"These poems are hardscrabble-stark, but deeply wise." Former Oregon poet laureate Paulann Petersen on Casey Killingsworth's previous collection, A nest blew down.
We are all freaks, the way we dress, the way we conduct ourselves in grocery stores, the way we think about flowers. To everyone else we are inevitably odd and puzzling. In Freak Show Casey Killingsworth assembles poems outlining his own freakishness, the odd jobs and shifts that earned him his living, the difficulty trying to relate to other people, even how to love.

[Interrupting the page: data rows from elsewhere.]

Definition normalizePath (path : string) : string :=
  let trimmed := trim path in
  if String.eqb trimmed "" then "/"
  else
    let withLeadingSlash :=
      if startsWith "/" trimmed then trimmed else "/" ++ trimmed in
    let pieces := split "?" withLeadingSlash in
    let rawPath := nth 0 pieces "" in
    let rawQuery := nth 1 pieces "" in
    if String.eqb rawQuery "" then normalizedPath rawPath
    else normalizedPath rawPath ++ "?" ++ rawQuery.

(** The longest prefix of characters satisfying [p], and the rest. *)
Fixpoint span (p : ascii -> bool) (s : string) : string * string :=
  match s with
  | EmptyString => (EmptyString, EmptyString)
  | String c rest =>
      if p c then let '(taken, remaining) := span p rest in (String c taken, remaining)
      else (EmptyString, s)
  end.

Definition notIn (stops : list ascii) (c : ascii) : bool :=
  negb (existsb (Ascii.eqb c) stops).

(** A case-insensitive match of the literal [p] at the start of [s]: the
    text matched, in the case it has in [s], and the rest. *)
Fixpoint matchPrefixCI (p s : string) : option (string * string) :=
  match p with
  | EmptyString => Some (EmptyString, s)
  | String a p' =>
      match s with
      | String b s' =>
          if Ascii.eqb (upperChar a) (upperChar b) then
            match matchPrefixCI p' s' with
            | Some (matched, remaining) => Some (String b matched, remaining)
            | None => None
            end
          else None
      | EmptyString => None
      end
  end.

(** The scheme of the match: [http], an optional [s] tried first, then
    [://], ignoring case. *)
Definition matchScheme (s : string) : option (string * string) :=
  match matchPrefixCI "https://" s with
  | Some found => Some found
  | None => matchPrefixCI "http://" s
  end.

(** The match of [normalizeAbsoluteUrl], case-insensitive and anchored at the
    start: group 1 is the scheme [http://] or [https://] followed by a
    non-empty host without [/], [?] or [#]; group 2, optional, is a path that
    starts with [/] and runs up to the first [?] or [#]; group 3, optional, is
    a query that starts with [?] and runs up to the first [#].  A group that
    did not take part is [None]. *)
Definition matchAbsoluteUrl (s : string)
  : option (string * option string * option string) :=
  match matchScheme s with
  | None => None
  | Some (scheme, afterScheme) =>
      let '(host, afterHost) := span (notIn ["/"; "?"; "#"]%char) afterScheme in
      if String.eqb host "" then None
      else
        let '(group2, afterPath) :=
          match afterHost with
          | String "/" tail =>
              let '(p, remaining) := span (notIn ["?"; "#"]%char) tail in
              (Some (String "/" p), remaining)
          | _ => (None, afterHost)
          end in
        let group3 :=
          match afterPath with
          | String "?" tail =>
              Some (String "?" (fst (span (notIn ["#"]%char) tail)))
          | _ => None
          end in
        Some (scheme ++ host, group2, group3)
  end.

Definition normalizeAbsoluteUrl (urlText : string) : string :=
  match matchAbsoluteUrl (trim urlText) with
  | None => normalizePath urlText
  | Some (group1, group2, group3) =>
      let origin := stripTrailingSlashes group1 in
      let path := normalizedPath (match group2 with Some p => p | None => "/" end) in
      let query := match group3 with Some q => q | None => "" end in
      origin ++ path ++ query
  end.

Definition normalizeTarget (target : string) : string :=
  let trimmed := trim target in
  if String.eqb trimmed "" then "/"
  else if startsWith "http://" trimmed || startsWith "https://" trimmed
  then normalizeAbsoluteUrl trimmed
  else normalizePath trimmed.

Definition buildInFlightKey (method target : string) : string :=
  toUpperCase (trim method) ++ " " ++ normalizeTarget target.

(** ** The in-flight ledger

    A promise created by [withInFlightKey] is a handle into [requests].  Its
    life is: the [then] job that will call the factory is queued; the
    factory has been called and its result is awaited; the promise has
    settled and the [finally] job is queued; the [finally] job has run. *)

Abbreviation Handle := nat (only parsing).

Section Ledger.

Context {F R : Type}.

Inductive Phase : Type :=
| Queued (requestFactory : F)
| Running (requestFactory : F)
| Settled (outcome : R) (finallyRan : bool).

Record Request : Type := {
  reqKey : string;
  reqPhase : Phase
}.

Record Ledger : Type := {
  inFlightRequests : gmap string Handle;
  requests : list Request;
  (** the factories called so far, oldest first *)
  invocations : list (Handle * F)
}.

Definition emptyLedger : Ledger :=
  {| inFlightRequests := ∅; requests := []; invocations := [] |}.

Definition withInFlightKey (key : string) (requestFactory : F) (st : Ledger)
  : Handle * Ledger :=
  match inFlightRequests st !! key with
  | Some existing => (existing, st)
  | None =>
      let request := List.length (requests st) in
      (request,
       {| inFlightRequests := <[key := request]> (inFlightRequests st);
          requests := requests st ++ [{| reqKey := key; reqPhase := Queued requestFactory |}];
          invocations := invocations st |})
  end.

Here he struggles to find a way to address a stranger on an elevator, to a duck walking in the middle of town, to how a bearded lady might address the world, even how history might work:
So how about this: what if all of history is contained in
some woman you barely know, say an older woman, say
one who checks your groceries out at the local market,
who worked at Subway every Saturday of her life but caught
a break when she got hired at the store and then got
promoted to manager...
what if all of history was defined in terms of her, everything that
ever was, and is, poured into a vessel the size of the person scanning
your cereal, hanging onto her every rotation around the earth?
What if?
from "The history of the world for as long as I can remember"
When you stitch all these poems together you will discover the shape of a poet just trying to understand something, anything, of the world.